[Dataset entries]
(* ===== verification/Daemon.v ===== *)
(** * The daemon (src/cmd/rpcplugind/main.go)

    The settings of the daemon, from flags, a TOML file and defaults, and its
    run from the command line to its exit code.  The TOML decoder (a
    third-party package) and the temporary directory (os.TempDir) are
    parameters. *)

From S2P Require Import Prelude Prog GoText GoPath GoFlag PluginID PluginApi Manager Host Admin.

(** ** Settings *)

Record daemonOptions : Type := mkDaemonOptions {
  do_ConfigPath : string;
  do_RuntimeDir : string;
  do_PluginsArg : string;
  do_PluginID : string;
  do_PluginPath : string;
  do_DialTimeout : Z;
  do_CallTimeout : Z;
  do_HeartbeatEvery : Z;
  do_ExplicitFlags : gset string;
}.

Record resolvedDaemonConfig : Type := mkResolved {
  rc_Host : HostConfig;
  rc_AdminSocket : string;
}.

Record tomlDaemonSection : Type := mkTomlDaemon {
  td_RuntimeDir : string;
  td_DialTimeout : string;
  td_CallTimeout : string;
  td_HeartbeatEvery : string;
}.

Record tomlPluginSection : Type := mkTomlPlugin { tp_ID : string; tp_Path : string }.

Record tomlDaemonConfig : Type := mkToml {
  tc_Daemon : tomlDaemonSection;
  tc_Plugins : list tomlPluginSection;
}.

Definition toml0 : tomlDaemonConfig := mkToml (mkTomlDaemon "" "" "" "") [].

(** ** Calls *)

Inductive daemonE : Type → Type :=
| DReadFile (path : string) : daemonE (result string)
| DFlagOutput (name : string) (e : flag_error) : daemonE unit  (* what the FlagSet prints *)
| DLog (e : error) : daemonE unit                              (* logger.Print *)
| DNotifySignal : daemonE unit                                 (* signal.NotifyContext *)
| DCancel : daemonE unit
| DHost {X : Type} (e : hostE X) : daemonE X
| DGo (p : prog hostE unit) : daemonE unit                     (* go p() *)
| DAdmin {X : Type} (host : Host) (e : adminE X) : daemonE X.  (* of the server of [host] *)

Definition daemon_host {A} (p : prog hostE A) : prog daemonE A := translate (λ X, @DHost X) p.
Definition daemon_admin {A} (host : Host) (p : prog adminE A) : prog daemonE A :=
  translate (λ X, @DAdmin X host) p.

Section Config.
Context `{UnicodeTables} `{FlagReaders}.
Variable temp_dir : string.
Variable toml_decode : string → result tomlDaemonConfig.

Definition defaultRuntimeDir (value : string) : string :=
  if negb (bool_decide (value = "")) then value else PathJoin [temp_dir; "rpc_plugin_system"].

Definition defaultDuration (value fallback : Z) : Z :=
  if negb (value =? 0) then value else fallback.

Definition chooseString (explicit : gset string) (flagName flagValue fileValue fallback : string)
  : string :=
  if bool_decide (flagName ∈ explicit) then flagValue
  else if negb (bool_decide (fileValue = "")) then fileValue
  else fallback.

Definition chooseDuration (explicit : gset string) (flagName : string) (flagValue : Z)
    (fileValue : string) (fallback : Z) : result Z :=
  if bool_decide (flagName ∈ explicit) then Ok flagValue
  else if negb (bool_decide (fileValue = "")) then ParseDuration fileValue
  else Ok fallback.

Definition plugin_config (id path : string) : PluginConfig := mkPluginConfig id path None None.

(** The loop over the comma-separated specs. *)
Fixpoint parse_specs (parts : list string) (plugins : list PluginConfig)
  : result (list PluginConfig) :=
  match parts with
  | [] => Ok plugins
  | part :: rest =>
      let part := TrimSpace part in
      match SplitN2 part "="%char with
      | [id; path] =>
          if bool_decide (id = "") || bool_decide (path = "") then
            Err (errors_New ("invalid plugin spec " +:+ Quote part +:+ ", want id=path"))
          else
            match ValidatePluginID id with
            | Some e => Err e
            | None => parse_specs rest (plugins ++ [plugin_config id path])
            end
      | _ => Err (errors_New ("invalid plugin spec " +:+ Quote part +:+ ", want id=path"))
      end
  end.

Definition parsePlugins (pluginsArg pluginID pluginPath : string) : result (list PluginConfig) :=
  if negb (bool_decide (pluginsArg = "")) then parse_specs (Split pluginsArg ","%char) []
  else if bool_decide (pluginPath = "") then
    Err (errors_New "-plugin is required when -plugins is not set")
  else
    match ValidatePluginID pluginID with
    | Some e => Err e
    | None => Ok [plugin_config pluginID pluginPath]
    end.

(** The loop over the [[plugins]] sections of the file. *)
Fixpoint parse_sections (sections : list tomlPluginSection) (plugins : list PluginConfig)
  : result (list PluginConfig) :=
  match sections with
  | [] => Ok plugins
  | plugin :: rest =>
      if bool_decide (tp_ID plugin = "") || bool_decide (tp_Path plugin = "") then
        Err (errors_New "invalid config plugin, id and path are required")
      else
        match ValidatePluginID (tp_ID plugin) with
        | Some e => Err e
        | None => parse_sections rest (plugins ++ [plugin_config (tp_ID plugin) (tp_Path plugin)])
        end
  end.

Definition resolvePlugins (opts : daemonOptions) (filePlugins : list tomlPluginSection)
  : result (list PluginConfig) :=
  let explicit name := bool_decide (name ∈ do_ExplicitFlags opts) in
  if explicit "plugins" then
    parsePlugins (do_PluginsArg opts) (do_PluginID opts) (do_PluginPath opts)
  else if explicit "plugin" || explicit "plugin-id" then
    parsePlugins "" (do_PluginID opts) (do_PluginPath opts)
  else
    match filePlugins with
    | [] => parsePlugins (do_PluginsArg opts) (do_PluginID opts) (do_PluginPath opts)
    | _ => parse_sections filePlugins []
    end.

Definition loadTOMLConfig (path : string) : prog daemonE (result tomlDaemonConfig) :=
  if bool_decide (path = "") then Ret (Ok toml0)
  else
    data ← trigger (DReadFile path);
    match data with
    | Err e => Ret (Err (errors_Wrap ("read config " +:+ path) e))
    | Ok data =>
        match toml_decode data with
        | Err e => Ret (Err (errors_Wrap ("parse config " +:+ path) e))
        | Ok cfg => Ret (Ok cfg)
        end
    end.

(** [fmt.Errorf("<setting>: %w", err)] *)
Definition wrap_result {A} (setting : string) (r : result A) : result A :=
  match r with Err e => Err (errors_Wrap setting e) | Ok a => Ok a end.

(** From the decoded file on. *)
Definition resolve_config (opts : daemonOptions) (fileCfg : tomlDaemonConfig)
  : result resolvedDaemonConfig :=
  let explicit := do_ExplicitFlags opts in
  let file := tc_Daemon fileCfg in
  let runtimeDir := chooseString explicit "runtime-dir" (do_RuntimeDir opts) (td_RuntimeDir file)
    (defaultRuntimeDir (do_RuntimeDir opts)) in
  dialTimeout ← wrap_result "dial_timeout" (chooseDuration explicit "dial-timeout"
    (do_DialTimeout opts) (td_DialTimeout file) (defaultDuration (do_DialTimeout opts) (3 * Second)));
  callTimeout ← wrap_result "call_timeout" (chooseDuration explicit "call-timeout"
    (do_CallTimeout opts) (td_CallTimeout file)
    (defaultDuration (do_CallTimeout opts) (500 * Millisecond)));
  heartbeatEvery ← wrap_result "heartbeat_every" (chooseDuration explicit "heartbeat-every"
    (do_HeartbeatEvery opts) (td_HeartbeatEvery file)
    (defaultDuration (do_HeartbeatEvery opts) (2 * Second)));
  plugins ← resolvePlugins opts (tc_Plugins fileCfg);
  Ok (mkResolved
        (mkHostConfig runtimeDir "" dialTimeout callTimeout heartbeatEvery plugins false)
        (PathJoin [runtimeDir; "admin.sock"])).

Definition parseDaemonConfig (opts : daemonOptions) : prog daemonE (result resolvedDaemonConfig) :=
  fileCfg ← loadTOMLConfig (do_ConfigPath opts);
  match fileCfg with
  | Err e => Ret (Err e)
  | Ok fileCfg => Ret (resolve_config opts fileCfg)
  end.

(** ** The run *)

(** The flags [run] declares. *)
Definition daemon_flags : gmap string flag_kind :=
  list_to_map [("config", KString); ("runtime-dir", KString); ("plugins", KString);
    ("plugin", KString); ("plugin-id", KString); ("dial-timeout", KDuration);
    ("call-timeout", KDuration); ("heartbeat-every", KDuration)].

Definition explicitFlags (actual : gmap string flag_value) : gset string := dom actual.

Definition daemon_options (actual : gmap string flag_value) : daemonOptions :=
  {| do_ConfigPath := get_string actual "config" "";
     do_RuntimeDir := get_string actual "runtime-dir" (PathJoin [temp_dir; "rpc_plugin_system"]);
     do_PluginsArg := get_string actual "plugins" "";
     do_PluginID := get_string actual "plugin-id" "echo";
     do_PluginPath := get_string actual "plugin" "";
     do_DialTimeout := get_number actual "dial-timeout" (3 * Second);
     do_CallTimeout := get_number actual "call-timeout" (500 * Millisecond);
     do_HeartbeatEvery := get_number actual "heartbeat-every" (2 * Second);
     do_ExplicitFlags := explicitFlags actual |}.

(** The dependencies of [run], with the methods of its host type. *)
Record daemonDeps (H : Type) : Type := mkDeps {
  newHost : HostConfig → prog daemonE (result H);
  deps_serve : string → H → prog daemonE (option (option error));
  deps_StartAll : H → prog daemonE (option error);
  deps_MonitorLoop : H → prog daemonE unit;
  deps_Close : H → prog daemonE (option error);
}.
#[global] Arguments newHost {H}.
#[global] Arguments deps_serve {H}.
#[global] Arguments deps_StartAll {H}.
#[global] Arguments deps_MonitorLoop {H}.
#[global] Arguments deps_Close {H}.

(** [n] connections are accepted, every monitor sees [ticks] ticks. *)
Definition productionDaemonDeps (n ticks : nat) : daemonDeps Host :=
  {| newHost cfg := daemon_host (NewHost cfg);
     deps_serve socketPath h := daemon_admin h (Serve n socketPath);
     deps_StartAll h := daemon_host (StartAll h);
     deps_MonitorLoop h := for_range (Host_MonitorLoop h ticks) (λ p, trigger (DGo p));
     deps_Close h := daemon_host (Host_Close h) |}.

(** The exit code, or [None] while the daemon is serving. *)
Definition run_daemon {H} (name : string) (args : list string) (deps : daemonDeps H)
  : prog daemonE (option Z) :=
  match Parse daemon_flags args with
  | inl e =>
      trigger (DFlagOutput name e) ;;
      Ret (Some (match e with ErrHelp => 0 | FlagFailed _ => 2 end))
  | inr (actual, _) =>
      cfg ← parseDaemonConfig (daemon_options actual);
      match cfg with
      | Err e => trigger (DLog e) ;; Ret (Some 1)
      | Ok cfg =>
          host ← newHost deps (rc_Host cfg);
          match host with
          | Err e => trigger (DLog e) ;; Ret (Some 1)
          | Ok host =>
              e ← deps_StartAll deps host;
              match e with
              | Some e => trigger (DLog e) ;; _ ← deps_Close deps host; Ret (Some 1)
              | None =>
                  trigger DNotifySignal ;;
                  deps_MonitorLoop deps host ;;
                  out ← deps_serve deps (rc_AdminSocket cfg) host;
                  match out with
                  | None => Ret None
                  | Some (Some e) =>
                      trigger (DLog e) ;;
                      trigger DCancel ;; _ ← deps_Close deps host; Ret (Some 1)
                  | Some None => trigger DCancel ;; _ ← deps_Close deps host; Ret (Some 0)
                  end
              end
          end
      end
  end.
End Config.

▸ **What is expected**: From the entries above, print the lines beginning at the one with "newHost : HostConfig" and stopping after the one with "#[global] Arguments newHost", exactly as written and with nothing else.

▸ **The answer**:
  newHost : HostConfig → prog daemonE (result H);
  deps_serve : string → H → prog daemonE (option (option error));
  deps_StartAll : H → prog daemonE (option error);
  deps_MonitorLoop : H → prog daemonE unit;
  deps_Close : H → prog daemonE (option error);
}.
#[global] Arguments newHost {H}.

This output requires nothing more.